▶ EXERCISE DETAILS
Among the lines of data below, reproduce only those from the one with "its memory and" through the one with "(** A source", exactly as they stand, both ends included.

::::

(* ===== verification/Snapshot.v ===== *)
(** * Immutable archive bytes ([snapshot.rs], [ByteRange] of [ir.rs])

    The checked random-access contract every parser reads through.  [Source]
    is the interface (a length and an exact read); [represents] and [reliable]
    are its laws; [SourceSnapshot] is the implementation of [snapshot.rs], with
    its memory and private-file backings, and discharges them. *)

From S2P Require Import Prelude Findings.
Local Open Scope Z_scope.

(** ** Byte ranges *)

Record ByteRange : Type := { offset : Z; len : Z }.

Definition mkrange (o n : Z) : ByteRange := {| offset := o; len := n |}.

#[export] Instance ByteRange_eq_dec : EqDecision ByteRange.
Proof. solve_decision. Defined.

(** [ByteRange::end]. *)
Definition range_end (r : ByteRange) : Z := u64_saturating_add (offset r) (len r).

(** ** The reading interface *)

Class Source (S : Type) : Type := {
  src_len : S -> Z;
  (** [read_exact_at(offset, &mut [u8; n])]: the bytes copied out. *)
  src_read : S -> Z -> Z -> result (list byte) Finding
}.

(** Whatever a read returns is the requested range of one fixed content. *)
Record represents {S} `{Source S} (s : S) (bytes : list byte) : Prop := {
  represents_len : src_len s = Z.of_nat (length bytes);
  represents_u64 : Z.of_nat (length bytes) <= u64_max;
  represents_read : forall off n out,
    0 <= off -> 0 <= n -> src_read s off n = Ok out ->
    off + n <= Z.of_nat (length bytes) /\ out = range off n bytes
}.

(** A source whose in-range reads never fail. *)
Record reliable {S} `{Source S} (s : S) (bytes : list byte) : Prop := {
  reliable_represents : represents s bytes;
  reliable_read : forall off n,
    0 <= off -> 0 <= n -> off + n <= Z.of_nat (length bytes) ->
    src_read s off n = Ok (range off n bytes)
}.

(** ** Private files: [read_file_exact_at]

    One positional read of the operating system may be short, interrupted or
    fail; the [k]-th call made on a handle is the [k]-th answer of the file. *)

Inductive io_read : Type :=
  | IoRead (bytes : list byte)
  | IoInterrupted
  | IoError (message : string).

Definition File : Type := nat -> Z -> Z -> io_read.

(** The loop state: calls made, offset, bytes still wanted, bytes copied. *)
Record ReadState : Type := {
  rs_calls : nat; rs_offset : Z; rs_wanted : Z; rs_output : list byte
}.

Definition read_file_step (file : File) (st : ReadState) :
    exec (control ReadState (list byte)) Finding :=
  if rs_wanted st =? 0 then Some (Ok (Return (rs_output st)))
  else
    match file (rs_calls st) (rs_offset st) (rs_wanted st) with
    | IoInterrupted =>
        Some (Ok (Continue
          {| rs_calls := S (rs_calls st); rs_offset := rs_offset st;
             rs_wanted := rs_wanted st; rs_output := rs_output st |}))
    | IoError message =>
        Some (Err (error SourceIo
          ("read private source at offset " +++ fmt_dec (rs_offset st) +++ ": " +++ message)))
    | IoRead [] =>
        Some (Err (error SourceIo
          ("private source ended unexpectedly at offset " +++ fmt_dec (rs_offset st))))
    | IoRead bytes =>
        let read := Z.of_nat (length bytes) in
        let* offset := ok_or (u64_checked_add (rs_offset st) read)
          (error SourceIo "private source read offset overflowed u64") in
        Some (Ok (Continue
          {| rs_calls := S (rs_calls st); rs_offset := offset;
             rs_wanted := rs_wanted st - read; rs_output := rs_output st ++ bytes |}))
    end%string.

(** [read_file_exact_at]; the fuel bounds the number of calls answered. *)
Definition read_file_exact_at (fuel : nat) (file : File) (offset n : Z) :
    exec (list byte) Finding :=
  run_loop (read_file_step file) fuel
    {| rs_calls := 0; rs_offset := offset; rs_wanted := n; rs_output := [] |}.

(** What [pread] guarantees: a read returns at most what was asked, and the
    file's bytes at that offset. *)
Definition file_holds (file : File) (bytes : list byte) : Prop :=
  forall k off n out, 0 <= off -> 0 <= n -> file k off n = IoRead out ->
    Z.of_nat (length out) <= n /\
    off + Z.of_nat (length out) <= Z.of_nat (length bytes) /\
    out = range off (Z.of_nat (length out)) bytes.

(** ** [SourceSnapshot] *)

Inductive SnapshotKind : Type := MemoryOwned | MemoryBorrowed | PrivateFileKind | Unavailable.
#[export] Instance SnapshotKind_eq_dec : EqDecision SnapshotKind.
Proof. solve_decision. Defined.

(** The private file keeps its handle as an option; the field is the exact
    positional read the handle answers. *)
Inductive SnapshotBacking : Type :=
  | Memory (owned : bool) (bytes : list byte)
  | PrivateFile (file : option (Z -> Z -> result (list byte) Finding)).

Inductive SourceDigest : Type :=
  | Available (sha256 : str)
  | DigestUnavailable.

Definition digest_sha256 (d : SourceDigest) : option str :=
  match d with Available h => Some h | DigestUnavailable => None end.

Record SourceSnapshot : Type := {
  snap_path : option str;
  backing : SnapshotBacking;
  snap_len : Z;
  digest : SourceDigest
}.

(** [SourceSnapshot::borrowed]. *)
Definition borrowed `{!Sha256} (path : option str) (bytes : list byte) : SourceSnapshot :=
  {| snap_path := path; backing := Memory false bytes;
     snap_len := Z.of_nat (length bytes); digest := Available (hex_sha256 bytes) |}.

(** [SourceSnapshot::kind]. *)
Definition kind (s : SourceSnapshot) : SnapshotKind :=
  match backing s with
  | Memory true _ => MemoryOwned
  | Memory false _ => MemoryBorrowed
  | PrivateFile _ => PrivateFileKind
  end.

(** [SourceSnapshot::into_owned]. *)
Definition into_owned (s : SourceSnapshot) : SourceSnapshot :=
  let backing :=
    match backing s with
    | Memory _ bytes => Memory true bytes
    | PrivateFile file => PrivateFile file
    end in
  {| snap_path := snap_path s; backing := backing; snap_len := snap_len s; digest := digest s |}.

(** [bytes.get(start..end)]. *)
Definition get_range (bytes : list byte) (start stop : Z) : option (list byte) :=
  if (start <=? stop) && (stop <=? Z.of_nat (length bytes))
  then Some (range start (stop - start) bytes) else None.

(** [SourceSnapshot::checked_range], for a source of [source_len] bytes. *)
Definition checked_range (source_len offset len : Z) : result unit Finding :=
  let? e := ok_or (u64_checked_add offset len)
    (error ZipDiffC4Offset "range end overflows") in
  reject (source_len <? e) with error ZipDiffC4Offset "range extends past snapshot" ;;
  Ok ().

(** [SourceSnapshot::read_exact_at] with an [n]-byte buffer. *)
Definition read_exact_at (s : SourceSnapshot) (offset n : Z) : result (list byte) Finding :=
  let? _ := checked_range (snap_len s) offset n in
  match backing s with
  | Memory _ bytes =>
      let? stop := ok_or (u64_checked_add offset n)
        (error ZipDiffC4Offset "range end overflows") in
      ok_or (get_range bytes offset stop)
        (error ZipDiffC4Offset "range extends past snapshot")
  | PrivateFile file =>
      match file with
      | None => Err (error SourceIo "private source reader is unavailable")
      | Some read => read offset n
      end
  end.

#[export] Instance SourceSnapshot_source : Source SourceSnapshot :=
  {| src_len := snap_len; src_read := read_exact_at |}.

(** ** Reads built on the exact one

    [read_vec] and the range reader use nothing of the snapshot but its length
    and its exact read, so they are defined for every source. *)

Section Reads.
Context {S : Type} `{Source S}.

(** [SourceSnapshot::read_vec]. *)
Definition read_vec `{!Allocator} (s : S) (offset len : Z) : result (list byte) Finding :=
  let? _ := checked_range (src_len s) offset len in
  reject negb (try_reserve "read_vec" len)
    with error SourceIo ("could not reserve " +++ fmt_dec len +++ " snapshot bytes: ") ;;
  src_read s offset len.

(** [SnapshotRangeReader]: a cursor over one checked range. *)
Record RangeReader : Type := { rr_offset : Z; rr_remaining : Z }.

(** [SourceSnapshot::reader]. *)
Definition reader (s : S) (offset len : Z) : result RangeReader Finding :=
  let? _ := checked_range (src_len s) offset len in
  Ok {| rr_offset := offset; rr_remaining := len |}.

(** [Read for SnapshotRangeReader], into a buffer of [n] bytes. *)
Definition range_read (s : S) (r : RangeReader) (n : Z) :
    RangeReader * result (list byte) Finding :=
  if (n =? 0) || (rr_remaining r =? 0) then (r, Ok [])
  else
    let count := Z.min (rr_remaining r) n in
    match src_read s (rr_offset r) count with
    | Err e => (r, Err e)
    | Ok out =>
        ({| rr_offset := rr_offset r + count; rr_remaining := rr_remaining r - count |}, Ok out)
    end.
End Reads.

(** ** Lemmas *)

Lemma range_end_eq r : offset r + len r <= u64_max -> range_end r = offset r + len r.
Proof. unfold range_end, u64_saturating_add. lia. Qed.

Lemma checked_range_ok source_len off n :
  checked_range source_len off n = Ok () <-> off + n <= u64_max /\ off + n <= source_len.
Proof.
  unfold checked_range, u64_checked_add.
  destruct (Z.leb_spec (off + n) u64_max); simpl; [|split; [done|lia]].
  destruct (Z.ltb_spec source_len (off + n)); split; try done; lia.
Qed.

(** The caller's bytes, held in memory, form a reliable source. *)
Lemma borrowed_reliable `{!Sha256} path bytes :
  Z.of_nat (length bytes) <= u64_max -> reliable (borrowed path bytes) bytes.
Proof.
  intros Hl.
  assert (Hread : forall off n out, 0 <= off -> 0 <= n ->
    read_exact_at (borrowed path bytes) off n = Ok out <->
    off + n <= Z.of_nat (length bytes) /\ out = range off n bytes).
  { intros off n out Ho Hn. unfold read_exact_at.
    destruct (checked_range _ off n) as [[]|e] eqn:Hc.
    - apply checked_range_ok in Hc as [H1 H2]. simpl in H2 |- *.
      unfold u64_checked_add. rewrite (proj2 (Z.leb_le _ _)) by lia. simpl.
      unfold get_range. rewrite (proj2 (Z.leb_le off _)), (proj2 (Z.leb_le (off + n) _)) by lia.
      simpl. replace (off + n - off) with n by lia. split; [by intros [= <-]|by intros [_ ->]].
    - split; [done|]. intros [Hb ->]. exfalso.
      assert (checked_range (snap_len (borrowed path bytes)) off n = Ok ()) by
        (apply checked_range_ok; simpl; lia). congruence. }
  split; [split; simpl; [done|done|]|]; intros.
  - by apply Hread.
  - by apply Hread.
Qed.

(** A private-file read that completes delivers exactly the requested range,
    however the operating system split it into short reads or interrupted it. *)
Theorem read_file_exact_at_correct fuel file bytes off n out :
  file_holds file bytes -> 0 <= off -> 0 <= n ->
  read_file_exact_at fuel file off n = Some (Ok out) ->
  out = range off n bytes /\ Z.of_nat (length out) = n.
Proof.
  intros Hf Ho Hn H. unfold read_file_exact_at in H.
  set (I := fun st => 0 <= rs_wanted st /\ rs_offset st = off + (n - rs_wanted st) /\
    rs_wanted st <= n /\ rs_output st = range off (n - rs_wanted st) bytes /\
    Z.of_nat (length (rs_output st)) = n - rs_wanted st).
  revert H. apply (run_loop_invariant _ I
    (fun out => out = range off n bytes /\ Z.of_nat (length out) = n)).
  - intros [k o w acc] s' (Hw & Hoff & Hle & Hout & Hlen) Hs. simpl in *.
    unfold read_file_step in Hs. simpl in Hs.
    destruct (Z.eqb_spec w 0); [done|].
    destruct (file k o w) as [out'| |m] eqn:Hr; [|by simplify_eq|done].
    destruct (Hf k o w out' ltac:(lia) ltac:(lia) Hr) as (Hl1 & Hl2 & Hr').
    destruct out' as [|b out']; [done|]. cbv beta iota zeta in Hs. clear Hr.
    revert Hs Hl1 Hl2 Hr'. generalize (b :: out') as rd. intros rd Hs Hl1 Hl2 Hr'.
    destruct (u64_checked_add o (Z.of_nat (length rd))) as [o'|] eqn:Ha; [|done].
    apply u64_checked_add_Some in Ha as [-> _]. cbn [ok_or] in Hs. simplify_eq. unfold I; simpl.
    split_and!; [lia|lia|lia| |rewrite length_app; lia].
    replace (n - (w - Z.of_nat (length rd))) with ((n - w) + Z.of_nat (length rd)) by lia.
    rewrite range_app by lia. by rewrite <- Hr'.
  - intros [k o w acc] r (Hw & Hoff & Hle & Hout & Hlen) Hs. simpl in *.
    unfold read_file_step in Hs. simpl in Hs. destruct (Z.eqb_spec w 0) as [->|].
    + simplify_eq. rewrite Z.sub_0_r in *. done.
    + by repeat case_match.
  - unfold I; simpl. rewrite Z.sub_diag. split_and!; done || lia.
Qed.

Lemma read_file_exact_at_correct_witness :
  exists out, read_file_exact_at 6
    (fun k off n => match k with
       | O => IoRead (range off 1 (lit "archive"))
       | 1%nat => IoInterrupted
       | _ => IoRead (range off n (lit "archive")) end) 2 3 = Some (Ok out)
  /\ out = lit "chi".
Proof.
  eexists. split; [vm_compute; reflexivity|].
  set (file := fun k off n => match k with
       | O => if (off <? 7) && (1 <=? n) then IoRead (range off 1 (lit "archive")) else IoInterrupted
       | 1%nat => IoInterrupted
       | _ => if off + n <=? 7 then IoRead (range off n (lit "archive")) else IoInterrupted end).
  refine (proj1 (read_file_exact_at_correct 6 file (lit "archive") 2 3 _ _ _ _ _));
    [|lia|lia|vm_compute; reflexivity].
  intros k off n out Ho Hn H. unfold file in H.
  assert (Hl : Z.of_nat (length (lit "archive")) = 7) by reflexivity.
  destruct k as [|[|k]]; [| discriminate |].
  - destruct ((off <? 7) && (1 <=? n)) eqn:E; [|discriminate].
    apply andb_true_iff in E as [E1%Z.ltb_lt E2%Z.leb_le]. injection H as <-.
    assert (length (range off 1 (lit "archive")) = 1%nat) as Hr
      by (apply (length_range off 1); lia).
    rewrite Hr. split; [lia|]. split; [lia|reflexivity].
  - destruct (off + n <=? 7) eqn:E; [|discriminate]. apply Z.leb_le in E. injection H as <-.
    assert (length (range off n (lit "archive")) = Z.to_nat n) as Hr
      by (apply length_range; lia).
    rewrite Hr, Z2Nat.id by lia. split; [lia|]. split; [lia|reflexivity].
Defined.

::::

▶ SOLUTION
    its memory and private-file backings, and discharges them. *)

From S2P Require Import Prelude Findings.
Local Open Scope Z_scope.

(** ** Byte ranges *)

Record ByteRange : Type := { offset : Z; len : Z }.

Definition mkrange (o n : Z) : ByteRange := {| offset := o; len := n |}.

#[export] Instance ByteRange_eq_dec : EqDecision ByteRange.
Proof. solve_decision. Defined.

(** [ByteRange::end]. *)
Definition range_end (r : ByteRange) : Z := u64_saturating_add (offset r) (len r).

(** ** The reading interface *)

Class Source (S : Type) : Type := {
  src_len : S -> Z;
  (** [read_exact_at(offset, &mut [u8; n])]: the bytes copied out. *)
  src_read : S -> Z -> Z -> result (list byte) Finding
}.

(** Whatever a read returns is the requested range of one fixed content. *)
Record represents {S} `{Source S} (s : S) (bytes : list byte) : Prop := {
  represents_len : src_len s = Z.of_nat (length bytes);
  represents_u64 : Z.of_nat (length bytes) <= u64_max;
  represents_read : forall off n out,
    0 <= off -> 0 <= n -> src_read s off n = Ok out ->
    off + n <= Z.of_nat (length bytes) /\ out = range off n bytes
}.

(** A source whose in-range reads never fail. *)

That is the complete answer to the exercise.